Inside ETFs Conference
tim buckley

Vanguard’s New CEO Says Advisors’ Jobs Are in Jeopardy

Tim Buckley kicked off the Inside ETFs conference this week with a dire warning for those in the audience—embrace the inevitable fee erosion around asset management, or face extinction.

The new CEO of Vanguard continued his predecessor’s warning for advisors: Adapt to the technological changes and fee compression roiling the investment management industry, or get left behind.  

Like everyone, financial advisors embrace technology, except when it comes to their own businesses, said Mortimer “Tim” Buckley, the 46-year-old CEO of the low-cost money-management titan as he kicked off the Inside ETFs conference in Hollywood, Florida on Monday morning. The conference brought some 2,400 asset managers and advisors together to chart the landscape for exchange traded funds. When it comes to the their own industry, he said, advisors still too often see technology as a threat.

And it is, at least for advisors who charge clients primarily for an asset allocation plan. Buckley’s keynote came just weeks after Vanguard’s own Private Advisor Services announced it topped $100 billion in assets, making it among the fastest growing of all the automatic investment platforms that have come into the market in recent years.

More to the point for conference attendees, Vanguard’s PAS matches clients who meet a $50,000 asset threshold with a live financial advisor to field questions and give advice, a service that puts it in competition with many at the conference.

During a press briefing after the keynote, Buckley pointed out that more than 90 percent of the assets in PAS were not new investors, but converted from the firm’s current direct account holders. He suggested that the automation of investment management was so easy, he could foresee a time when a PAS-type service was the “default” for all of the firm’s direct investors.

But Buckley said there’s still a future for advisors who “embrace the disruption” and understand that their value lies not in asset management or allocation plans, but in managing client behavior, moving away from commission-based business models and toward fee-based advice. Those are the advisors winning the battle for investors’ assets. “You have dealt for a decade with the rise of fee-based advice. You have fueled the rise of low-cost investing.”

Advisors must understand that with mutual fund and ETF fees coming down, they are often now the single highest cost for their clients, Buckley said.

The issue is particularly germane, given Vanguard’s expectations of paltry market returns. The firm estimates a balanced portfolio (60 percent stocks and 40 percent bonds) will return 4 to 4.5 percent over the next decade, far behind the historical return of 8-plus percent.

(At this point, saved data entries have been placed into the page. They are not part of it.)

(** [.str] is refused on a column that has rows and no string among them. *)
Definition str_accessor (col : list obj) : result unit :=
  match col with
  | [] => Ok tt
  | _ => if existsb is_str col then Ok tt else Raise AttributeError
  end.

Definition str_title (o : obj) : obj :=
  match o with
  | OStr s => OStr (Names.title s)
  | _ => ONaN
  end.

Definition replace_fixes (o : obj) : obj :=
  match o with
  | OStr s => OStr (Names.replace Names.name_fixes s)
  | _ => o
  end.

Definition finish_row (m : merged_row) : trade_row :=
  let code := fillna_obj (m_code m) in
  let name := fillna_obj (m_name m) in
  let exports := fillna_float (m_exports m) in
  let imports := fillna_float (m_imports m) in
  mk_trade code name exports imports (exports - imports)%float
           (replace_fixes (str_title name)).

Definition reconcile (L : list exp_row) (R : list imp_row) : result (list trade_row) :=
  let merged := merge_outer L R in
  let* _ := str_accessor (map (fun m => fillna_obj (m_name m)) merged) in
  Ok (map finish_row merged).

(** *** The [try] block and its handler (lines 43-101) *)

Definition params_exp (target_year : Z) : request :=
  mk_request ExportsHS "CTY_CODE,CTY_NAME,ALL_VAL_YR" target_year.

Definition params_imp (target_year : Z) : request :=
  mk_request ImportsHS "CTY_CODE,CTY_NAME,GEN_VAL_YR" target_year.

Definition fetch_frame (net : network) (q : request) : result DataFrame :=
  let* b := raise_for_status (net q) in
  let* data := json b in
  make_frame data.

Section Body.

Variable str_to_float : string -> option float.

Definition process (df_exp df_imp : DataFrame) : result (list trade_row) :=
  let* exports := value_column str_to_float df_exp "ALL_VAL_YR" "Exports" in
  let* imports := value_column str_to_float df_imp "GEN_VAL_YR" "Imports" in
  let* L := select_exp df_exp exports in
  let* R := select_imp df_imp imports in
  reconcile L R.
Lemma load_merges_last_write_wins_witness :
  load_from_json Examples.registry (PDict Examples.document)
  = ([("RISK-001", Examples.record_ok_risk); ("RISK-002", Examples.risk_002)],
     Ok tt)
  /\ get_risk (fst (load_from_json Examples.registry
                      (PDict Examples.document))) "RISK-001"
     = Some Examples.record_ok_risk
  /\ get_risk (fst (load_from_json Examples.registry
                      (PDict Examples.document))) "RISK-002"
     = Some Examples.risk_002.
Proof.
  destruct (load_merges_last_write_wins
              Examples.registry (PDict Examples.document))
    as (_ & _ & Hmerge).
  destruct (Hmerge Examples.document [PDict Examples.record_ok]
                   [Examples.record_ok_risk] eq_refl eq_refl eq_refl)
    as [Heq Hget].
  split; [exact Heq|]. split.
  - exact (Hget "RISK-001").
  - exact (Hget "RISK-002").
Defined.

(** ** Further properties of the registry *)

Lemma in_dict_set_present {V : Type} (d : list (string * V)) k v :
  In (k, v) (dict_set d k v).
Proof.
  induction d as [|[k0 v0] d IH]; simpl; [now left|].
  destruct (String.eqb_spec k k0) as [->|Hne]; [now left|now right].
Qed.

Lemma dict_set_set {V : Type} (d : list (string * V)) k v v' :
  dict_set (dict_set d k v) k v' = dict_set d k v'.
Proof.
  induction d as [|[k0 v0] d IH]; simpl.
  - now rewrite String.eqb_refl.
  - destruct (String.eqb_spec k k0) as [->|Hne]; simpl.
    + now rewrite String.eqb_refl.
    + apply String.eqb_neq in Hne. now rewrite Hne, IH.
Qed.

Lemma dict_get_absent_keys {V : Type} (d : list (string * V)) k :
  dict_get d k = None -> ~ In k (dict_keys d).
Proof.
  unfold dict_keys. induction d as [|[k0 v0] d IH]; simpl; [tauto|].
  destruct (String.eqb_spec k k0) as [->|Hne]; [discriminate|].
  intros H [Heq|Hin]; [congruence|now apply IH].
Qed.
(** [step] validates to [pf]. *)
Definition validates_to (step : JsValue) (pf : PageFunction) : Prop :=
  is_object step /\ prop step "query" = JStr (query pf) /\ query pf <> ""
  /\ step_kind step = Some (name pf).

(** ** What the specification asks of the synthesizer *)

(** A cleaned output is kept when it is longer than ten characters and
    does not say that nothing was found. *)
Definition qualifies (cleaned : string) : bool :=
  (10 <? String.length cleaned)%nat && negb (includes "(not found" cleaned).

(** The second scan: the last output that shows a navigation or is longer
    than twenty characters and no echo of an action or observation; if
    there is none, the fixed sentence. *)
Definition fallback_scan (outputs : list string) : string :=
  default fallback_sentence (last (filter (fun o => is_meaningful o = true) outputs)).

(** The scan the specification describes: the Extract steps from the most
    recent one back, the first whose cleaned output qualifies. *)
Fixpoint first_qualifying (candidates : list string) : option string :=
  match candidates with
  | [] => None
  | output :: rest =>
      if qualifies (clean output) then Some (clean output)
      else first_qualifying rest
  end.

Definition extract_outputs (plan : list PageFunction) (outputs : list string)
    : list string :=
  omap (fun item => item.2)
    (filter (fun item => name item.1.1 = extract) (zip_outputs 0 plan outputs)).

Definition synthesize_described (plan : list PageFunction) (outputs : list string)
    : string :=
  default (fallback_scan outputs)
    (first_qualifying (reverse (extract_outputs plan outputs))).

(** ** What the specification asks of the executor and the negotiator *)

(** the output recorded for an answer of the capability provider *)
Definition payload (reply : JsError + string) : string :=
  match reply with
  | inr result => result
  | inl err => Json.stringify_field "error" (error_text err)
  end.

(** the calls of the capability provider in a trace, with their answers *)
Definition invocations (tr : list Event)
    : list (CommandName * string * (JsError + string)) :=
  omap (fun ev =>
          match ev with
          | EvInvoke n q r => Some (n, q, r)
          | _ => None
          end) tr.

(** the number of completions requested in a trace *)
Definition is_completion (ev : Event) : bool :=
  match ev with EvCompletion _ _ => true | _ => false end.

Definition completions (tr : list Event) : nat :=
  length (filter (fun ev => is_completion ev = true) tr).

(** [tc] is a call of the capability [kind] with the query [q]. *)
Definition is_call (tc : ToolCall) (kind : CommandName) (q : string) : Prop :=
  command_of (toLowerCase (default "" (fn_name tc))) = Some kind
  /\ exists args, parse_arguments tc = Ok args /\ args_query args = Ok (JStr q).

(** [tc] names a tool that is none of the four. *)
Definition is_unknown_call (tc : ToolCall) : Prop :=
  fn_name tc <> Some "finalize_plan"
  /\ command_of (toLowerCase (default "" (fn_name tc))) = None
  /\ exists args, parse_arguments tc = Ok args.

(** [tc] is a call that reads: Observe or Extract. *)
Definition is_read_call (tc : ToolCall) : Prop :=
  exists kind q, is_call tc kind q /\ is_read kind = true.

(** the calls of the provider for [kind] and [q] in a trace *)
Definition invoked (kind : CommandName) (q : string) (tr : list Event)
    : list (CommandName * string * (JsError + string)) :=
  filter (fun c => c.1 = (kind, q)) (invocations tr).

Section Rounds.

Context {W : Type}.
Variable collab : Collaborators W.

(** Each of the next [n] rounds ends with the loop going on. *)
Fixpoint rounds_continue (n : nat) (v : PlanVars) (st : State W) : Prop :=
  match n with
  | O => True
  | S n' =>
      exists v' st',
        plan_round collab v st = (Ok (Continue v'), st')
        /\ rounds_continue n' v' st'
  end.

(** the state after the completion of a round has been received *)
Definition after_completion (v : PlanVars) (st : State W) : State W :=
  {| world := (chat_completions_create collab (messages v) (world st)).2;
     trace := trace st
              ++ [EvCompletion (messages v)
                    (chat_completions_create collab (messages v) (world st)).1] |}.

End Rounds.

(** ** A scripted outside world, for the examples *)

(** [String(v)] for the values of the examples *)
Definition scripted_text (v : JsValue) : string :=
  match v with
  | JStr s => s
  | JBool true => "true"
  | JBool false => "false"
  | JArr [JStr s] => s
  | JArr [] => ""
  | JNull => "null"
  | JUndefined => "undefined"
  | JNum 5%Z 0%Z => "5"
  | _ => "[object Object]"
  end.

(** The replies of the model are read off a list, one for each completion;
    the provider, the file system and the page answer by fixed functions. *)
Definition scripted (provider : CommandName -> string -> JsError + string)
    (mkdir_reply shot_reply : JsError + unit) : Collaborators (list ChatMessage) :=
  {| chat_completions_create := fun _ script =>
       match script with
       | [] => (inr None, [])
       | msg :: script' => (inr (Some msg), script')
       end;
     stagehand := fun n q script => (provider n q, script);
     stagehand_value := fun n v script => (provider n (scripted_text v), script);
     text_of := scripted_text;
     fs_mkdir := fun _ script => (mkdir_reply, script);
     page_screenshot := fun _ script => (shot_reply, script) |}.

Definition start (script : list ChatMessage) : State (list ChatMessage) :=
  {| world := script; trace := [] |}.

Definition join_slash (dir file : string) : string := dir +:+ "/" +:+ file.

Definition says (text : string) : ChatMessage :=
  {| content := Some text; tool_calls := None |}.

Definition calls (tcs : list ToolCall) : ChatMessage :=
  {| content := None; tool_calls := Some tcs |}.

(** a tool call whose arguments are the JSON text of an object with [query] *)
Definition tool_call (id fn q : string) : ToolCall :=
  {| tc_id := id; fn_name := Some fn;
     fn_arguments := Some (Json.stringify_field "query" q) |}.

(** a provider whose page has vanished when it is asked to wait *)
Definition flaky_provider (n : CommandName) (q : string) : JsError + string :=
  match n with
  | act => inr ("NAVIGATED(https://" +:+ q +:+ ")")
  | observe => inl {| err_name := "Error"; err_message := "Target page closed" |}
  | extract => inr "Example Domain"
  end.

Definition steady_provider (n : CommandName) (q : string) : JsError + string :=
  inr (CommandName_str n +:+ " of " +:+ q).

Definition permission_denied : JsError :=
  {| err_name := "Error"; err_message := "EACCES: permission denied, mkdir" |}.

Definition search_plan : list PageFunction :=
  [ {| name := act; query := "google.com" |};
    {| name := observe; query := "wait for results" |};
    {| name := extract; query := "top heading" |} ].

(** a call of the finalize tool with the JSON text of an empty plan *)
Definition finalize_empty : ToolCall :=
  {| tc_id := "call_9"; fn_name := Some "finalize_plan";
     fn_arguments := Some ("{" +:+ Json.quote "plan" +:+ ":[]}") |}.

Definition quiet : Collaborators (list ChatMessage) :=
  scripted steady_provider (inr ()) (inr ()).

Definition session (task : string) : PlanVars :=
  initial_vars "system" (fun t => t) task.

(** ** Further readings of the transcript and the trace *)

(** [m] is the tool entry that answers the call [tc]. *)
Definition tool_reply_to (tc : ToolCall) (m : Message) : Prop :=
  exists name content, m = ToolMsg (tc_id tc) name content.

(** the local variables a call leaves behind *)
Definition vars_of (r : CallResult) : PlanVars :=
  match r with
  | Finalized _ v => v
  | Continue v => v
  end.

(** the answer of the provider to a query, a string or another value, and
    the event that records it *)
Definition provider_answer {W} (collab : Collaborators W) (kind : CommandName)
    (query : JsValue) (w : W) : (JsError + string) * W :=
  match query with
  | JStr q => stagehand collab kind q w
  | _ => stagehand_value collab kind query w
  end.

Definition provider_event (kind : CommandName) (query : JsValue)
    (reply : JsError + string) : Event :=
  match query with
  | JStr q => EvInvoke kind q reply
  | _ => EvInvokeValue kind query reply
  end.

(** the calls of the provider in a trace, those with a string as query and
    those with another value, with their answers *)
Definition provider_calls (tr : list Event)
    : list (CommandName * JsValue * (JsError + string)) :=
  omap (fun ev =>
          match ev with
          | EvInvoke n q r => Some (n, JStr q, r)
          | EvInvokeValue n v r => Some (n, v, r)
          | _ => None
          end) tr.
Lemma ForallOrdPairs_lookup (R : A -> A -> Prop) (l : list A) :
  (forall i j x y, (i < j)%nat -> l !! i = Some x -> l !! j = Some y -> R x y) ->
  List.ForallOrdPairs R l.
Proof.
  induction l as [|x l IH]; intros H; constructor.
  - apply Forall_lookup. intros j y Hj. apply (H 0%nat (S j)); [lia|done|done].
  - apply IH. intros i j y z Hij Hi Hj. apply (H (S i) (S j)); [lia|done|done].
Qed.

Lemma ForallOrdPairs_lookup_inv (R : A -> A -> Prop) (l : list A) i j x y :
  List.ForallOrdPairs R l -> (i < j)%nat -> l !! i = Some x -> l !! j = Some y -> R x y.
Proof.
  intros H. revert i j. induction H as [|z l Hz Hl IH]; intros i j Hij Hi Hj; [done|].
  destruct i as [|i], j as [|j]; try lia; simpl in *.
  - injection Hi as ->. rewrite Forall_lookup in Hz. eauto.
  - eapply IH; [|done..]. lia.
Qed.
End Lists.
(* ===== verification/Memmap.v ===== *)
(** * The memory map: entries, the sanitiser, range allocation

    Models the part of [common/mm/pmm.s2.c] that works on an array of
    [struct memmap_entry] passed by pointer: [align_entry],
    [pmm_sanitise_entries], [pmm_new_entry], [memmap_alloc_range_in],
    [pmm_check_type] and [mmap_get_info].

    The array [m] with its [count] live entries is a list, whose length is the
    count; the slots past the count are never read.  [max_entries] is the
    array's capacity ([memmap_max_entries]: 512 on BIOS, computed from the
    firmware map on UEFI) and [keep_first_page] the global
    [pmm_sanitiser_keep_first_page].  The padding field [unused] is not
    represented. *)

From S2P Require Import Prelude CInt.

Record memmap_entry := MkEntry {
  e_base : Z;
  e_length : Z;
  e_type : Z;
}.

#[export] Instance memmap_entry_eq_dec : EqDecision memmap_entry.
Proof. solve_decision. Defined.

#[export] Instance memmap_entry_inhabited : Inhabited memmap_entry :=
  populate (MkEntry 0 0 0).

Definition MEMMAP_USABLE := 1.
Definition MEMMAP_RESERVED := 2.
Definition MEMMAP_ACPI_RECLAIMABLE := 3.
Definition MEMMAP_ACPI_NVS := 4.
Definition MEMMAP_BAD_MEMORY := 5.
Definition MEMMAP_BOOTLOADER_RECLAIMABLE := 0x1000.
Definition MEMMAP_KERNEL_AND_MODULES := 0x1001.
Definition MEMMAP_FRAMEBUFFER := 0x1002.
Definition MEMMAP_RESERVED_MAPPED := 0x1003.
Definition MEMMAP_EFI_RECLAIMABLE := 0x2000.

Definition PAGE_SIZE := 4096.

(** [CHECKED_ADD(m[i].base, m[i].length, ...)]. *)
Definition entry_top (e : memmap_entry) : option Z := CHECKED_ADD (e_base e) (e_length e).

Definition set_range (e : memmap_entry) (b l : Z) : memmap_entry := MkEntry b l (e_type e).

(** [align_entry(&base, &length)]: the flag it returns, with the entry as the
    function leaves it. *)
Definition align_entry (e : memmap_entry) : bool * memmap_entry :=
  if e_length e <? PAGE_SIZE then (false, e)
  else
    match ALIGN_UP (e_base e) PAGE_SIZE with
    | None => (false, e)
    | Some base =>
        let length := u64 (e_length e - (base - e_base e)) in
        let length := ALIGN_DOWN length PAGE_SIZE in
        (negb (length =? 0), set_range e base length)
    end.

Section Sanitiser.
Variable max_entries : nat.
Variable keep_first_page : bool.

(** ** First loop: make usable entries disjoint from everything else

    How the loop over [j] is left: by its end or the [break], or by
    [goto del_mm0]. *)
Inductive inner_exit :=
| InnerEnd (m : list memmap_entry)
| InnerDel (m : list memmap_entry).

Definition is_nested (base top res_base res_top : Z) : bool :=
  ((base <=? res_base) && (res_base <? top)) && ((base <=? res_top) && (res_top <? top)).

Definition overlap_body (i : nat) (s : list memmap_entry * nat)
    : res (list memmap_entry * nat + inner_exit) :=
  let '(m, j) := s in
  if negb (j <? length m)%nat then Ok (inr (InnerEnd m))
  else if (j =? i)%nat then Ok (inl (m, S j))
  else
    let! ei := rd m i in
    match entry_top ei with
    | None => Ok (inr (InnerDel m))
    | Some top =>
        let base := e_base ei in
        let! ej := rd m j in
        match entry_top ej with
        | None => Ok (inl (m, S j))
        | Some res_top =>
            let res_base := e_base ej in
            if e_length ej =? 0 then Ok (inl (m, S j))
            else if (res_base <=? base) && (top <=? res_top) then
              let! m := wr m i (set_range ei top 0) in
              Ok (inr (InnerEnd m))
            else
              let! (m, top) :=
                if is_nested base top res_base res_top then
                  if (max_entries <=? length m)%nat then Panic "Memory map exhausted."
                  else Ok (m ++ [set_range ei res_top (u64 (top - res_top))], res_base)
                else Ok (m, top) in
              let top := if (base <=? res_base) && (res_base <? top) then res_base else top in
              let base := if (base <=? res_top) && (res_top <? top) then res_top else base in
              let! m := wr m i (set_range ei base (u64 (top - base))) in
              Ok (inl (m, S j))
        end
    end.

Definition entry_len (m : list memmap_entry) (i : nat) : Z :=
  match m !! i with Some e => e_length e | None => 0 end.

Definition overlap_variant (i : nat) (s : list memmap_entry * nat) : Z :=
  let '(m, j) := s in
  entry_len m i * (Z.of_nat max_entries + 1) + (Z.of_nat (length m) - Z.of_nat j).

Definition overlap_loop (m : list memmap_entry) (i : nat) : res inner_exit :=
  loop (overlap_body i) (overlap_variant i) (m, 0%nat).

Definition usable_total (m : list memmap_entry) : Z :=
  foldr (fun e acc => (if e_type e =? MEMMAP_USABLE then e_length e else 0) + acc) 0 m.

Definition separate_variant (s : list memmap_entry * nat) : Z :=
  let '(m, i) := s in
  (usable_total m * (Z.of_nat max_entries + 1) + Z.of_nat (length m))
    * (Z.of_nat max_entries + 2)
  + (Z.of_nat (length m) - Z.of_nat i).

Definition separate_body (align_entries : bool) (s : list memmap_entry * nat)
    : res (list memmap_entry * nat + list memmap_entry) :=
  let '(m, i) := s in
  if negb (i <? length m)%nat then Ok (inr m)
  else
    let! e := rd m i in
    if negb (e_type e =? MEMMAP_USABLE) then Ok (inl (m, S i))
    else
      let! x := overlap_loop m i in
      match x with
      | InnerDel m => Ok (inl (swap_remove m i, 0%nat))
      | InnerEnd m =>
          let! e := rd m i in
          if e_length e =? 0 then Ok (inl (swap_remove m i, 0%nat))
          else if align_entries then
            let '(ok, e) := align_entry e in
            let! m := wr m i e in
            if ok then Ok (inl (m, S i)) else Ok (inl (swap_remove m i, 0%nat))
          else Ok (inl (m, S i))
      end.

Definition separate (align_entries : bool) (m : list memmap_entry) : res (list memmap_entry) :=
  loop (separate_body align_entries) separate_variant (m, 0%nat).

(** ** Second loop: clip usable memory below 0x1000, drop empty entries *)
Definition clip_body (s : list memmap_entry * nat)
    : res (list memmap_entry * nat + list memmap_entry) :=
  let '(m, i) := s in
  if negb (i <? length m)%nat then Ok (inr m)
  else
    let! e := rd m i in
    if (e_type e =? MEMMAP_USABLE) && negb keep_first_page && (e_base e <? 0x1000) then
      match entry_top e with
      | None => Ok (inl (swap_remove m i, i))
      | Some top =>
          if top <=? 0x1000 then Ok (inl (swap_remove m i, i))
          else
            let e := set_range e 0x1000 (u64 (e_length e - (0x1000 - e_base e))) in
            let! m := wr m i e in
            if e_length e =? 0 then Ok (inl (swap_remove m i, i)) else Ok (inl (m, S i))
      end
    else if e_length e =? 0 then Ok (inl (swap_remove m i, i))
    else Ok (inl (m, S i)).

Definition index_variant (s : list memmap_entry * nat) : Z :=
  let '(m, i) := s in Z.of_nat (length m) - Z.of_nat i.

Definition clip (m : list memmap_entry) : res (list memmap_entry) :=
  loop clip_body index_variant (m, 0%nat).

(** ** Third loop: selection sort on the base *)
Definition find_min (m : list memmap_entry) (p : nat) : res (Z * nat) :=
  let! e := rd m p in
  for_range (length m - p) p
    (fun i '(min, min_index) =>
       let! e := rd m i in
       if e_base e <? min then Ok (e_base e, i) else Ok (min, min_index))
    (e_base e, p).

Definition sort_turn (p : nat) (m : list memmap_entry) : res (list memmap_entry) :=
  let! (_, min_index) := find_min m p in
  let! min_e := rd m min_index in
  let! e := rd m p in
  let! m := wr m min_index e in
  wr m p min_e.

Definition sort_entries (m : list memmap_entry) : res (list memmap_entry) :=
  for_range (length m - 1) 0 sort_turn m.

(** ** Fourth loop: merge contiguous entries of the mergeable types *)
Definition mergeable (t : Z) : bool :=
  (t =? MEMMAP_BOOTLOADER_RECLAIMABLE) || (t =? MEMMAP_RESERVED_MAPPED)
  || (t =? MEMMAP_KERNEL_AND_MODULES) || (t =? MEMMAP_USABLE).

Definition merge_body (s : list memmap_entry * nat)
    : res (list memmap_entry * nat + list memmap_entry) :=
  let '(m, i) := s in
  if negb (i + 1 <? length m)%nat then Ok (inr m)
  else
    let! e := rd m i in
    if negb (mergeable (e_type e)) then Ok (inl (m, S i))
    else
      match entry_top e with
      | None => Ok (inl (m, S i))
      | Some merge_top =>
          let! e' := rd m (i + 1) in
          if (e_type e' =? e_type e) && (e_base e' =? merge_top) then
            match CHECKED_ADD (e_length e) (e_length e') with
            | None => Ok (inl (m, S i))
            | Some l =>
                let! m := wr m i (set_range e (e_base e) l) in
                Ok (inl (take (i + 1) m ++ drop (i + 2) m, i))
            end
          else Ok (inl (m, S i))
      end.

Definition merge_entries (m : list memmap_entry) : res (list memmap_entry) :=
  loop merge_body index_variant (m, 0%nat).

Definition pmm_sanitise_entries (m : list memmap_entry) (align_entries : bool)
    : res (list memmap_entry) :=
  let! m := separate align_entries m in
  let! m := clip m in
  let! m := sort_entries m in
  merge_entries m.

(** ** [pmm_new_entry] *)
Definition carve_body (base top : Z) (s : list memmap_entry * nat)
    : res (list memmap_entry * nat + list memmap_entry) :=
  let '(m, i) := s in
  if negb (i <? length m)%nat then Ok (inr m)
  else
    let! e := rd m i in
    match entry_top e with
    | None => Ok (inl (m, S i))
    | Some e_top =>
        let entry_base := e_base e in
        if (base <=? entry_base) && (e_top <=? top) then
          Ok (inl (swap_remove m i, i))
        else if (base <=? entry_base) && (top <? e_top) && (entry_base <? top) then
          let! m := wr m i (set_range e (u64 (entry_base + (top - entry_base)))
                                        (u64 (e_length e - (top - entry_base)))) in
          Ok (inl (m, S i))
        else if (entry_base <? base) && (base <? e_top) && (e_top <=? top) then
          let! m := wr m i (set_range e entry_base (u64 (e_length e - (e_top - base)))) in
          Ok (inl (m, S i))
        else if (entry_base <? base) && (top <? e_top) then
          let! m := wr m i (set_range e entry_base (u64 (e_length e - (e_top - base)))) in
          if (max_entries <=? length m)%nat then Panic "Memory map exhausted."
          else Ok (inl (m ++ [MkEntry top (u64 (e_top - top)) (e_type e)], S i))
        else Ok (inl (m, S i))
    end.

(** Entries from [i] on that strictly enclose the range are visited twice. *)
Definition carve_weight (base top : Z) (e : memmap_entry) : Z :=
  if (e_base e <? base) && (top <? e_base e + e_length e) then 2 else 1.

Definition carve_variant (base top : Z) (s : list memmap_entry * nat) : Z :=
  let '(m, i) := s in foldr (fun e acc => carve_weight base top e + acc) 0 (drop i m).

Definition carve (base top : Z) (m : list memmap_entry) : res (list memmap_entry) :=
  loop (carve_body base top) (carve_variant base top) (m, 0%nat).

Definition pmm_new_entry (m : list memmap_entry) (base len type : Z)
    : res (list memmap_entry) :=
  match CHECKED_ADD base len with
  | None => Panic "pmm: Integer overflow in memory range calculation"
  | Some top =>
      let! m := carve base top m in
      if (max_entries <=? length m)%nat then Panic "Memory map exhausted."
      else Ok (m ++ [MkEntry base len type])
  end.

(** ** [memmap_alloc_range_in]

    The flag returned, with the array as it is left.  [pmm_new_entry] only
    ever returns [true], so its result is not tested here. *)
Definition encloses (overlay_type base top : Z) (e : memmap_entry) : bool :=
  if negb (overlay_type =? 0) && negb (e_type e =? overlay_type) then false
  else match entry_top e with
       | None => false
       | Some e_top => (e_base e <=? base) && (base <? e_top) && (top <=? e_top)
       end.

Definition memmap_alloc_range_in (m : list memmap_entry)
    (base len type overlay_type : Z) (do_panic simulation new_entry : bool)
    : res (bool * list memmap_entry) :=
  if len =? 0 then Ok (true, m)
  else if simulation && new_entry then Ok (true, m)
  else
    match CHECKED_ADD base len with
    | None => if do_panic then Panic "Memory allocation overflow." else Ok (false, m)
    | Some top =>
        if existsb (encloses overlay_type base top) m then
          if simulation then Ok (true, m)
          else
            let! m := pmm_new_entry m base len type in
            let! m := pmm_sanitise_entries m false in
            Ok (true, m)
        else if negb new_entry && do_panic then Panic "Memory allocation failure."
        else if negb new_entry then Ok (false, m)
        else
          let! m := pmm_new_entry m base len type in
          let! m := pmm_sanitise_entries m false in
          Ok (true, m)
    end.

(** ** Queries *)
Definition pmm_check_type (m : list memmap_entry) (addr : Z) : Z :=
  match find (fun e => match entry_top e with
                       | None => false
                       | Some e_top => (e_base e <=? addr) && (addr <? e_top)
                       end) m with
  | Some e => e_type e
  | None => UINT64_MAX
  end.
End Sanitiser.

(** ** [mmap_get_info] *)
Record meminfo := MkInfo { uppermem : Z; lowermem : Z }.

Definition frontier_entry (s : Z * Z * bool) (e : memmap_entry) : Z * Z * bool :=
  let '(lower_end, upper_end, progress) := s in
  if negb (e_type e =? MEMMAP_USABLE) then s
  else match entry_top e with
       | None => s
       | Some top =>
           let base := e_base e in
           let '(lower_end, progress) :=
             if (base <=? lower_end) && (lower_end <? top) then (top, true)
             else (lower_end, progress) in
           let '(upper_end, progress) :=
             if (base <=? upper_end) && (upper_end <? top) then (top, true)
             else (upper_end, progress) in
           (lower_end, upper_end, progress)
       end.

Definition frontier_body (mmap : list memmap_entry) (s : Z * Z) : res (Z * Z + Z * Z) :=
  let '(lower_end, upper_end, progress) :=
    foldl frontier_entry (s.1, s.2, false) mmap in
  if progress then Ok (inl (lower_end, upper_end)) else Ok (inr (lower_end, upper_end)).

Definition frontier_variant (s : Z * Z) : Z := (2 ^ 64 - s.1) + (2 ^ 64 - s.2).

(** [size_bits] is the width of [size_t]. *)
Definition mmap_get_info (size_bits : Z) (mmap : list memmap_entry) : res meminfo :=
  let! (lower_end, upper_end) :=
    loop (frontier_body mmap) frontier_variant (0, 0x100000) in
  let lower_end := if 0x100000 <? lower_end then 0x100000 else lower_end in
  Ok (MkInfo (wrap size_bits (upper_end - 0x100000)) (wrap size_bits lower_end)).

(** ** Evaluation *)
Example sanitise_example :
  pmm_sanitise_entries 512 false
    [ MkEntry 0 0x9000 1; MkEntry 0x2000 0x1000 2; MkEntry 0x100000 0x10000 1;
      MkEntry 0x110000 0x10000 1; MkEntry 0x3000 0x1000 1 ] false
  = Ok [ MkEntry 0x1000 0x1000 1; MkEntry 0x2000 0x1000 2;
         MkEntry 0x3000 0x6000 1; MkEntry 0x100000 0x20000 1 ].
Proof. vm_compute. reflexivity. Qed.

Example alloc_range_example :
  memmap_alloc_range_in 512 false [ MkEntry 0x1000 0x8000 1 ] 0x2000 0x1000 0x1000 1 true false false
  = Ok (true, [ MkEntry 0x1000 0x1000 1; MkEntry 0x2000 0x1000 0x1000; MkEntry 0x3000 0x6000 1 ]).
Proof. vm_compute. reflexivity. Qed.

The growth of robo advising foreshadows a lot of the changes in the advice industry, he said. It doesn’t matter which firms among the current crop of robo advisors survives and which don’t, he said. The change toward auto-allocation is not going to reverse. Buckley cited a recent University of Oxford study showing that 58 percent of investment advisor jobs are subject to automation. “They’re talking about jobs in this room,” he said. In the future, “this conference will be able to take place in a smaller hotel.”

Four years ago, Vanguard calculated that advisors’ performance of three basic tasks generated significant value for clients’ investment portfolios. Low-cost portfolio construction added 40 basis points, rebalancing added 30 to 40 bps and tax efficiency added 80 to 100 bps.

The more complicated task of behavioral coaching—making sure clients don’t chase returns, load up on bitcoin, etc.—added 150 bps.

But now the three basic tasks have been automated, Buckley explained. Vanguard’s PAS, for instance, charges 30 bps.

Advisors would be wise not to fight this trend, he said. “Either code it [the basic tasks] yourselves or partner with people who want to do it for you at a cheap price.” Currently, advisors are spending a hefty 40 percent of their time on those three job functions, Buckley said.

So then how should advisors spend their time? “We suggest you spend it on uniquely human tasks,” he said. “Behavioral coaching is difficult to code.” When volatility returns to financial markets, some advisors’ customers will panic and others won’t even pay attention, Buckley said. “The behavioral coaching depends on you.”

Then there are custom solutions advisors who can offer in areas such as estate planning, long-term healthcare and retirement. “You don’t measure that in basis points, you measure it in less anxiety” for customers, Buckley said. “It’s tough to pull off. You must spend time to know clients better.”

How do your clients want to spend their time during retirement? Most of the retirees Vanguard sees underspend in retirement, because they are concerned about medical expenses and being a burden on their children, Buckley said. “Imagine if you can allay those fears. They can live better in retirement.”

Advisors should learn everything about their clients—their children, the family business, their passions, he said. If you know these areas, it’s easier to create a structure for the human tasks, Buckley said. “These things are tough to measure, but have value. Your clients want to trust you, and they want communication, price and performance.”

Try to provide all of it, he said. “Give them that grand slam. You can embrace this as an opportunity to free up more time to create better solutions for your clients.”